→ Given records
(* ===== verification/Builder.v ===== *)
(** * The workspace builder: [wirtuald/wsbuilder/wsbuilder.go]

    A [Builder] holds the options of a build and caches the rows it has read;
    [Build] checks the request against them and inserts the new build, its job
    and its parameters.  Everything runs in one transaction, so a computation is
    a function of the builder and the store.  Third-party code (the HCL
    evaluator, markdown rendering, UUID generation) is given by parameters. *)

From Stdlib Require Import Strings.Byte Ascii.
From S2P Require Import Prelude GoTime GoStrings GoEncoding Tags Db DbBuild Autobuild Parameters.

(** ** Errors *)

(** An error: the HTTP status of a [BuildError], whether [sql.ErrNoRows] is in
    its chain, and its text. *)
Record error := mkError { er_Status : option Z; er_NoRows : bool; er_Text : string }.

Definition StatusBadRequest : Z := 400.
Definition StatusForbidden : Z := 403.
Definition StatusNotFound : Z := 404.
Definition StatusNotAcceptable : Z := 406.
Definition StatusConflict : Z := 409.
Definition StatusInternalServerError : Z := 500.

(** An error of the store. *)
Definition db_error (e : string) : error := mkError None (String.eqb e ErrNoRows) e.
(** [xerrors.Errorf("context: %w", err)]; the row IDs that some contexts name are left out. *)
Definition errorf (context : string) (e : error) : error :=
  mkError (er_Status e) (er_NoRows e) (context +:+ ": " +:+ er_Text e).
(** [BuildError{status, message, err}]; its text is the wrapped error's. *)
Definition build_error (status : Z) (e : error) : error := mkError (Some status) (er_NoRows e) (er_Text e).
(** [xerrors.New(msg)] *)
Definition new_error (msg : string) : error := mkError None false msg.

(** ** The builder *)

Record versionTarget := mkVersionTarget { vt_active : bool; vt_specific : option uuid }.
Record stateTarget := mkStateTarget { st_orphan : bool; st_explicit : option (list byte) }.

Record Builder := mkBuilder {
  b_workspace : WorkspaceTable;
  b_trans : WorkspaceTransition;
  b_version : versionTarget;
  b_state : stateTarget;
  b_logLevel : string;
  b_deploymentValues : option bool;          (* EnableTerraformDebugMode *)
  b_richParameterValues : list BuildParameter;
  b_initiator : uuid;
  b_reason : option BuildReason;
  (* the cache *)
  b_template : option TemplateTable;
  b_templateVersion : option TemplateVersion;
  b_templateVersionJob : option ProvisionerJob;
  b_templateVersionParameters : option (list TemplateVersionParameter);
  b_templateVersionWorkspaceTags : option (list TemplateVersionWorkspaceTag);
  b_lastBuild : option WorkspaceBuild;
  b_lastBuildErr : option error;
  b_lastBuildParameters : option (list WorkspaceBuildParameter);
  b_lastBuildJob : option ProvisionerJob;
  b_parameters : option (list string * list string);
  b_verifyNoLegacyParametersOnce : bool;
}.

Definition New (w : WorkspaceTable) (t : WorkspaceTransition) : Builder :=
  mkBuilder w t (mkVersionTarget false None) (mkStateTarget false None) "" None [] uuid_Nil None
    None None None None None None None None None None false.

Definition VersionID (v : uuid) (b : Builder) : Builder := b{{ b_version := mkVersionTarget false (Some v) }}.
Definition ActiveVersion (b : Builder) : Builder := b{{ b_version := mkVersionTarget true None }}.
Definition State (state : list byte) (b : Builder) : Builder := b{{ b_state := mkStateTarget false (Some state) }}.
Definition Orphan (b : Builder) : Builder := b{{ b_state := mkStateTarget true None }}.
Definition LogLevel (l : string) (b : Builder) : Builder := b{{ b_logLevel := l }}.
Definition DeploymentValues (dv : bool) (b : Builder) : Builder := b{{ b_deploymentValues := Some dv }}.
Definition Initiator (u : uuid) (b : Builder) : Builder := b{{ b_initiator := u }}.
Definition Reason (r : BuildReason) (b : Builder) : Builder := b{{ b_reason := Some r }}.
Definition RichParameterValues (p : list BuildParameter) (b : Builder) : Builder := b{{ b_richParameterValues := p }}.
Definition SetLastWorkspaceBuildInTx (build : WorkspaceBuild) (b : Builder) : Builder := b{{ b_lastBuild := Some build }}.
Definition SetLastWorkspaceBuildJobInTx (job : ProvisionerJob) (b : Builder) : Builder := b{{ b_lastBuildJob := Some job }}.

(** ** Computations on the builder and the store *)

Inductive outcome (A : Type) := Good (a : A) | Bad (e : error).
Arguments Good {A} _.
Arguments Bad {A} _.

Definition BM (A : Type) : Type := Builder -> Data -> Builder * Data * outcome A.
#[export] Instance BM_ret : MRet BM := fun A a b d => (b, d, Good a).
#[export] Instance BM_bind : MBind BM := fun A B f m b d =>
  match m b d with (b, d, Good a) => f a b d | (b, d, Bad e) => (b, d, Bad e) end.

→ Exercise brief
For the listing above, print only the lines starting at the line containing "b_template : option TemplateTable;" and ending at the line containing "None None None None None None", exactly, both included.

→ Output for this exercise
  b_template : option TemplateTable;
  b_templateVersion : option TemplateVersion;
  b_templateVersionJob : option ProvisionerJob;
  b_templateVersionParameters : option (list TemplateVersionParameter);
  b_templateVersionWorkspaceTags : option (list TemplateVersionWorkspaceTag);
  b_lastBuild : option WorkspaceBuild;
  b_lastBuildErr : option error;
  b_lastBuildParameters : option (list WorkspaceBuildParameter);
  b_lastBuildJob : option ProvisionerJob;
  b_parameters : option (list string * list string);
  b_verifyNoLegacyParametersOnce : bool;
}.

Definition New (w : WorkspaceTable) (t : WorkspaceTransition) : Builder :=
  mkBuilder w t (mkVersionTarget false None) (mkStateTarget false None) "" None [] uuid_Nil None
    None None None None None None None None None None false.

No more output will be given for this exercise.